(** X18. A request that [NewRequest] returns has the three headers
    added after those [http.NewRequest] gave it: [Content-Type] with
    [application/json; charset=utf-8], [Accept] with [application/json]
    and [User-Agent] with [go-merit-aktiva/0.0.1]; the values are added,
    not set, so that values already there stay in front, and no other
    header is touched. The context is the one given, when one is given. *)
Theorem NewRequest_headers :
  forall (time_Time : Type) (DateTime_String : DateTime time_Time -> string)
         (wall_clock : nat -> time_Time) (BodyValue : Type)
         (json_Encode : BodyValue -> error + list byte)
         (http_NewRequest : string -> url.URL -> list byte -> error + http.Request)
         (c : Client.t) (ctx : option context.Context) (method : string) (URL : url.URL)
         (body : option BodyValue) (clock : nat) (buf : list byte) (req0 : http.Request),
    serialized json_Encode body = inr buf ->
    http_NewRequest method URL buf = inr req0 ->
    exists req : http.Request,
      fst (NewRequest DateTime_String wall_clock json_Encode http_NewRequest
             c ctx method URL body clock) = inr req
      /\ http.ReqHeader req !! "Content-Type"%string
         = Some (default [] (http.ReqHeader req0 !! "Content-Type"%string)
                   ++ ["application/json; charset=utf-8"%string])
      /\ http.ReqHeader req !! "Accept"%string
         = Some (default [] (http.ReqHeader req0 !! "Accept"%string)
                   ++ ["application/json"%string])
      /\ http.ReqHeader req !! "User-Agent"%string
         = Some (default [] (http.ReqHeader req0 !! "User-Agent"%string)
                   ++ ["go-merit-aktiva/0.0.1"%string])
      /\ (forall key : string,
            key <> "Content-Type"%string -> key <> "Accept"%string ->
            key <> "User-Agent"%string ->
            http.ReqHeader req !! key = http.ReqHeader req0 !! key)
      /\ http.ReqContext req = match ctx with
                               | Some ctx => Some ctx
                               | None => http.ReqContext req0
                               end.
Proof.
  intros time_Time DateTime_String wall_clock BodyValue json_Encode http_NewRequest
    c ctx method URL body clock buf req0 Hbody Hreq.
  rewrite NewRequest_serialized, Hbody, Hreq. cbv zeta. cbn [fst].
  eexists. split; [reflexivity|].
  assert (Hheader : forall values,
             http.ReqHeader
               match ctx with
               | Some ctx' =>
                   http.WithContext (fst (AddURLValuesToRequest values req0 true)) ctx'
               | None => fst (AddURLValuesToRequest values req0 true)
               end = http.ReqHeader req0)
    by (intros values; destruct ctx; reflexivity).
  cbn [http.withHeader http.ReqHeader http.ReqContext]. rewrite Hheader.
  split; [|split; [|split; [|split]]].
  - rewrite !http_Add_lookup_ne by discriminate. apply http_Add_lookup.
  - rewrite http_Add_lookup_ne by discriminate. rewrite http_Add_lookup.
    rewrite http_Add_lookup_ne by discriminate. reflexivity.
  - rewrite http_Add_lookup. rewrite !http_Add_lookup_ne by discriminate. reflexivity.
  - intros key Hct Haccept Hagent.
    rewrite !http_Add_lookup_ne by (intros Heq; symmetry in Heq; contradiction).
    reflexivity.
  - destruct ctx; reflexivity.
Qed.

THE TASK> Print, exactly as written, the first line of the records above and each line after it until the line with "[application/json; charset=utf-8], [Accept]", which is printed too.

COMPLETED EXERCISE>
(** X18. A request that [NewRequest] returns has the three headers
    added after those [http.NewRequest] gave it: [Content-Type] with
    [application/json; charset=utf-8], [Accept] with [application/json]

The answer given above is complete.